▸ The input:
■ ■ ■ ■ ■
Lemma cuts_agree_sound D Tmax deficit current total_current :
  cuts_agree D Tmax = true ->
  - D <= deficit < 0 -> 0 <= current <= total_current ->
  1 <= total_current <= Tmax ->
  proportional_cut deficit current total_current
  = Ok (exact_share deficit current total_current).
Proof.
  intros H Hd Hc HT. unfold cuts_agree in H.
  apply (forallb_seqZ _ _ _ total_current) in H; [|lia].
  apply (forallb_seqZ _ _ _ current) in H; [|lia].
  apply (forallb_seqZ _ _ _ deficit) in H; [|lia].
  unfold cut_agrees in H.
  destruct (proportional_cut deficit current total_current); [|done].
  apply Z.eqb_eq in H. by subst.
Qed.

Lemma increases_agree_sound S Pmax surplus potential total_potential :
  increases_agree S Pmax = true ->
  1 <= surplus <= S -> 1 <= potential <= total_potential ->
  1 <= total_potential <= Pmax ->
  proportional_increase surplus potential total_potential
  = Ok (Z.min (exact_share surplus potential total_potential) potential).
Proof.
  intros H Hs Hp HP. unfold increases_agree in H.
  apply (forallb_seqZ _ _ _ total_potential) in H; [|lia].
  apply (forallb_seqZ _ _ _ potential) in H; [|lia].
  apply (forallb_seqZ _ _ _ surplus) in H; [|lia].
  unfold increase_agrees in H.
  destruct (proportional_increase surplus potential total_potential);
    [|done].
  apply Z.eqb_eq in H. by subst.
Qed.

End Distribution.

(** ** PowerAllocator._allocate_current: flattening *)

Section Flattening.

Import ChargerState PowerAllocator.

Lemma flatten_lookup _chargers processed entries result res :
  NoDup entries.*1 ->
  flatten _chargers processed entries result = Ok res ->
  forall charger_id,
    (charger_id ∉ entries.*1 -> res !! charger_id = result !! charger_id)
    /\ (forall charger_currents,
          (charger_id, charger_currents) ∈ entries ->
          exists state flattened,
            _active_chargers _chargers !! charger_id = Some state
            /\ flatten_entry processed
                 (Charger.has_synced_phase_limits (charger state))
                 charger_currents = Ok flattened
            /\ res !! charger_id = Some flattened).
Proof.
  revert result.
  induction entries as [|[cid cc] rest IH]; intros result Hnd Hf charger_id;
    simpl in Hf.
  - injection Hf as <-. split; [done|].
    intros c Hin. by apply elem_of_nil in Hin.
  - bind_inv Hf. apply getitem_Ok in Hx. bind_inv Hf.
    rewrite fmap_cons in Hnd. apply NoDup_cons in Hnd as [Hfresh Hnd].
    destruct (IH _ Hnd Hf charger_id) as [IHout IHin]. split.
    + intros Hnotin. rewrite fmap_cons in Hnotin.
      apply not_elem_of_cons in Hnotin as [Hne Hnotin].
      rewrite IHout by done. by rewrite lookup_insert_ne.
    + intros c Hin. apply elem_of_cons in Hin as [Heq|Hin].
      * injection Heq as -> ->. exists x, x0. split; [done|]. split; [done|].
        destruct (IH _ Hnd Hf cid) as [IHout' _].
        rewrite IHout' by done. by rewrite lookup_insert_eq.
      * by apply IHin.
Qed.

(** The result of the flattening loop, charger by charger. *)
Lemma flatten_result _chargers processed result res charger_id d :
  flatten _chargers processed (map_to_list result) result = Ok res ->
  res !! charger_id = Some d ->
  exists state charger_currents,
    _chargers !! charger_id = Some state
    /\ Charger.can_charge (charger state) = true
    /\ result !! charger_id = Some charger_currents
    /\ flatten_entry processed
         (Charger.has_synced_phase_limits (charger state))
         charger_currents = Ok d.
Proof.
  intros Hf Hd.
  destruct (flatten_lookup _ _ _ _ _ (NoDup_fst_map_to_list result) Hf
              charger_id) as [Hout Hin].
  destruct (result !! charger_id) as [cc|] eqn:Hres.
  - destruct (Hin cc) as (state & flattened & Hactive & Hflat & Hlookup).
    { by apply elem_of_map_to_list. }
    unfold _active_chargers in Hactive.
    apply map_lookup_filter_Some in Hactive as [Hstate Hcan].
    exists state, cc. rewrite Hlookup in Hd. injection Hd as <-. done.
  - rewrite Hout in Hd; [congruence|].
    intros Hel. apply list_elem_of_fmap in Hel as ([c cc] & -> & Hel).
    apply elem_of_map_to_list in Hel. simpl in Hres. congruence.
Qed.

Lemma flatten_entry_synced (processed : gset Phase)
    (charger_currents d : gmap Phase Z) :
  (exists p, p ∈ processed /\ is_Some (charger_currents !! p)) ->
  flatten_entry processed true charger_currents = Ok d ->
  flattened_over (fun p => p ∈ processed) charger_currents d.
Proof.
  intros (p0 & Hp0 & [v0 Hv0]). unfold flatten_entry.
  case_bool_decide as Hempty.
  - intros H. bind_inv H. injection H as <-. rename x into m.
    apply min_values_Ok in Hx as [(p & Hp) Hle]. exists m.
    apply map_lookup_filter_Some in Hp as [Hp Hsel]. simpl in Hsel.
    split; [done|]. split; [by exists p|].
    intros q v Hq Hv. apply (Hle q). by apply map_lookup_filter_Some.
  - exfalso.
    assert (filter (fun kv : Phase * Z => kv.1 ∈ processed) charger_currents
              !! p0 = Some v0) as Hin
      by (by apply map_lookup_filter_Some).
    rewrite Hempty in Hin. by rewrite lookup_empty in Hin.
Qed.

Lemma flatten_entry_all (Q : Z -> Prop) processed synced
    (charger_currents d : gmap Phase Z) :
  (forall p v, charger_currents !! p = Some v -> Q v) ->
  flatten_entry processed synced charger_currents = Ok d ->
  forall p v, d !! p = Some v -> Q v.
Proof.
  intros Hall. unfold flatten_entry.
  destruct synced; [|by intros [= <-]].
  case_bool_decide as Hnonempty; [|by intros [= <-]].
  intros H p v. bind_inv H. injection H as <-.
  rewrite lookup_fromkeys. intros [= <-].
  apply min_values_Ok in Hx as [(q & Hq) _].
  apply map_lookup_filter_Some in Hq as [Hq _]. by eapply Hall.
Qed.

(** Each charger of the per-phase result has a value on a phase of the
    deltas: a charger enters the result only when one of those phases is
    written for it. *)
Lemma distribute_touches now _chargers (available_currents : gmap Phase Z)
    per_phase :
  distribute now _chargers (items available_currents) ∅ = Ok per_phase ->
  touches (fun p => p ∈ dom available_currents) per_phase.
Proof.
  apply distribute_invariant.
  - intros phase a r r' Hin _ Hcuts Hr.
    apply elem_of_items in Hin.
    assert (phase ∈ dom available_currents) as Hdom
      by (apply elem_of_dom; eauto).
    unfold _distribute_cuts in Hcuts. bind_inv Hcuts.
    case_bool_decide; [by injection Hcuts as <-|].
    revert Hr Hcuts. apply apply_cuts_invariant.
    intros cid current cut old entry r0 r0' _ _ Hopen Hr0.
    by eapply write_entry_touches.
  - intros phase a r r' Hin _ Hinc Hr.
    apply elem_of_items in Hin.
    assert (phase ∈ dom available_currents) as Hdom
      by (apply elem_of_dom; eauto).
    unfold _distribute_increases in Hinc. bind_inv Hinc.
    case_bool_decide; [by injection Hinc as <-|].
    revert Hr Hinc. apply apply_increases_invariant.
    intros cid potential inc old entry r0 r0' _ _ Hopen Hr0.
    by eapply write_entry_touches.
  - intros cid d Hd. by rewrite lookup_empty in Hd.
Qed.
■ ■ ■ ■ ■
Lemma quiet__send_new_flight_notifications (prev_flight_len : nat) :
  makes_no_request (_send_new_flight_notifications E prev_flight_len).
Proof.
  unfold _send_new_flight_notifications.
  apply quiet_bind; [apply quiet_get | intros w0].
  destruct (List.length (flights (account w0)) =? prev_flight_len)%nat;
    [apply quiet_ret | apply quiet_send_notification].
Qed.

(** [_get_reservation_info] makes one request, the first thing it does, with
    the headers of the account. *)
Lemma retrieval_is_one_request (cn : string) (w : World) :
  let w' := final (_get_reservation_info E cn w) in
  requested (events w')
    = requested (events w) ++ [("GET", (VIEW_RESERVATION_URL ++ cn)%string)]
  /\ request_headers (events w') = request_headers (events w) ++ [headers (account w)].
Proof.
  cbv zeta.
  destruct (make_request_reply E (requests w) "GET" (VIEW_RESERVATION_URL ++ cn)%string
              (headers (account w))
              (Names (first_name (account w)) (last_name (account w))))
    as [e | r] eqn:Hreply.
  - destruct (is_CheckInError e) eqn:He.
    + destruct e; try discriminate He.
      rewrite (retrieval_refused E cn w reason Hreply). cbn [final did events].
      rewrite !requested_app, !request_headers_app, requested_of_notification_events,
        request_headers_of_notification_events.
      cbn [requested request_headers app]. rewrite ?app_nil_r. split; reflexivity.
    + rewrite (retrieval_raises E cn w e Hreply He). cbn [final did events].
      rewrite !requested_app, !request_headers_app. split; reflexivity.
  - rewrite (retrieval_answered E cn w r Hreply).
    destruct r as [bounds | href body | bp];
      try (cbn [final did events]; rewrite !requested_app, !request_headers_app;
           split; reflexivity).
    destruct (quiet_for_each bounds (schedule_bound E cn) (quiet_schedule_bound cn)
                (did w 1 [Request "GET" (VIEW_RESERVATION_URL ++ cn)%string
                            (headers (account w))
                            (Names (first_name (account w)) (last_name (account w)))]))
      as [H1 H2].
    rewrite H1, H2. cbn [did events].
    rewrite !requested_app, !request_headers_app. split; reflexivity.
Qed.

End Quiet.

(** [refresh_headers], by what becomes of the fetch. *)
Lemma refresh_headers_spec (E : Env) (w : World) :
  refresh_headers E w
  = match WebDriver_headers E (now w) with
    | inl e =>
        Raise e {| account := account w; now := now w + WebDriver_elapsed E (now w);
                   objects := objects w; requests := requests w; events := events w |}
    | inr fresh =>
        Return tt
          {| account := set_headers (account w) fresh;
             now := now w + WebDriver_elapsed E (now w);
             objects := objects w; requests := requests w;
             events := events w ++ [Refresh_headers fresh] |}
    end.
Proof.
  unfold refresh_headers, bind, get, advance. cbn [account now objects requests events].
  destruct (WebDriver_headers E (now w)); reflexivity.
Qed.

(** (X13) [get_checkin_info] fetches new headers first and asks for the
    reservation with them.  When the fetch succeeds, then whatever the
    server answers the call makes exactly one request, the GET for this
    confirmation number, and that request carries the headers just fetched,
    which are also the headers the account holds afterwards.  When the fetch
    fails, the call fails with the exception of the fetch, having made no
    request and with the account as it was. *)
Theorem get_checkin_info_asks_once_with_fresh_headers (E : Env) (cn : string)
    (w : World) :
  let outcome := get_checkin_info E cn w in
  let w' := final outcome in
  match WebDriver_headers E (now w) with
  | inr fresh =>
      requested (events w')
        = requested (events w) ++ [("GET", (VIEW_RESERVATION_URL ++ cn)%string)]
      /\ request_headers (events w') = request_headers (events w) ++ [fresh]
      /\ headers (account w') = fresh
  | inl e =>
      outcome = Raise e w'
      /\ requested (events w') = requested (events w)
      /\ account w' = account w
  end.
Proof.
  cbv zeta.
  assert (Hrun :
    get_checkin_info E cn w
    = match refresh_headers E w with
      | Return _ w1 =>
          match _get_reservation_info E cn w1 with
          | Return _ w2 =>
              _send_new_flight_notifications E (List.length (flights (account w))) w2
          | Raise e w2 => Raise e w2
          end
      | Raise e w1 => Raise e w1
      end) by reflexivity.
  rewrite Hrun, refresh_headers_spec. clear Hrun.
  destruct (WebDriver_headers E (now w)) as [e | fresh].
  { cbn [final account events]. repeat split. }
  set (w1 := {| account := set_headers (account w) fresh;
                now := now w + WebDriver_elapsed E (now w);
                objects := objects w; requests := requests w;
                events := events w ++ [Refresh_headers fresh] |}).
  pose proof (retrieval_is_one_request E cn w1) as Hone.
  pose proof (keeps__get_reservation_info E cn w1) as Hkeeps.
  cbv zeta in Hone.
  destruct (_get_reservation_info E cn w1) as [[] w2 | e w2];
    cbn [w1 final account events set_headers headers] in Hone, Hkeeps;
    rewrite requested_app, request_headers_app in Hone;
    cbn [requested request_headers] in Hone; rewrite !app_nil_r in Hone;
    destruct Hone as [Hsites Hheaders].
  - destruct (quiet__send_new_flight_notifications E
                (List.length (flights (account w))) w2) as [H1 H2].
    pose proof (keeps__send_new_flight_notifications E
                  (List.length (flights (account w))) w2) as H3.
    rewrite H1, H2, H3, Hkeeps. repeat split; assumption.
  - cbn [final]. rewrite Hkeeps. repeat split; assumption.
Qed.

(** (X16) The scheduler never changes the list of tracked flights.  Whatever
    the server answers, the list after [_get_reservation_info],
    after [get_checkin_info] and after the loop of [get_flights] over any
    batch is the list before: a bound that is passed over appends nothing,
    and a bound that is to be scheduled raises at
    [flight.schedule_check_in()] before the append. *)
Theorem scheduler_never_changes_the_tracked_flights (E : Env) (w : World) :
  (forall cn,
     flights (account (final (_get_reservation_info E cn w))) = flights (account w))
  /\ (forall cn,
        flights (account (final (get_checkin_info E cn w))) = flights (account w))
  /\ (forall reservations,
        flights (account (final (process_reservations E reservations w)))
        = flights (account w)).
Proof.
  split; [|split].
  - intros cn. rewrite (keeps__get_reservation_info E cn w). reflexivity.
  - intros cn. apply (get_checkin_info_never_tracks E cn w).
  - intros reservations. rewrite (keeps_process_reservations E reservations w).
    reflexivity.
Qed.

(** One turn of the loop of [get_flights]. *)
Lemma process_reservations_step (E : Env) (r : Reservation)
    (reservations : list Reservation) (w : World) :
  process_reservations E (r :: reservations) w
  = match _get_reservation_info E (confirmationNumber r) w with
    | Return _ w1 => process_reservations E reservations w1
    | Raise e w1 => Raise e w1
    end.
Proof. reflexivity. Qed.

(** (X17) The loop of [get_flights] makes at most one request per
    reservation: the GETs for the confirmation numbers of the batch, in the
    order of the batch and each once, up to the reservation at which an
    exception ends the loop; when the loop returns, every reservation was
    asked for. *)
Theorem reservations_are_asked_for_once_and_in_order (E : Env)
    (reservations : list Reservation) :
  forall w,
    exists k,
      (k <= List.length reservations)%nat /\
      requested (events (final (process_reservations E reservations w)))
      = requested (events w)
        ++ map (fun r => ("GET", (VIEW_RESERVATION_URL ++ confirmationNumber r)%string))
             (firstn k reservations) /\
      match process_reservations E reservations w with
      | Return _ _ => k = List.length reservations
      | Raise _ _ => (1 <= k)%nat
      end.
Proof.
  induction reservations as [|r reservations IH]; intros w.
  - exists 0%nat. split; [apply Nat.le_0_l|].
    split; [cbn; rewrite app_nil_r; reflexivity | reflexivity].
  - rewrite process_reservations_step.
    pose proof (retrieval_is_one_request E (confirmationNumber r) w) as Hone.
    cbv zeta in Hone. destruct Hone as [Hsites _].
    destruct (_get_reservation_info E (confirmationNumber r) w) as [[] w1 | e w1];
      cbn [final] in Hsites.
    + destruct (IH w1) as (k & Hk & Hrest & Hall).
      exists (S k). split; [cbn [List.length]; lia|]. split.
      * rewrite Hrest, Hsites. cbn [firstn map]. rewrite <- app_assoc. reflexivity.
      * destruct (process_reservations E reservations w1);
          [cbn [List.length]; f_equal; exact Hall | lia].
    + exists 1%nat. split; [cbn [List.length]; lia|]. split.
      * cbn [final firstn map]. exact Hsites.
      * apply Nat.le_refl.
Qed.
■ ■ ■ ■ ■
▸ Work task: Everything starting at the line containing "Lemma cuts_agree_sound D" and ending at the line containing "deficit current total_current)." in the records above should be repeated exactly, and only that.

▸ Solution for this task:
Lemma cuts_agree_sound D Tmax deficit current total_current :
  cuts_agree D Tmax = true ->
  - D <= deficit < 0 -> 0 <= current <= total_current ->
  1 <= total_current <= Tmax ->
  proportional_cut deficit current total_current
  = Ok (exact_share deficit current total_current).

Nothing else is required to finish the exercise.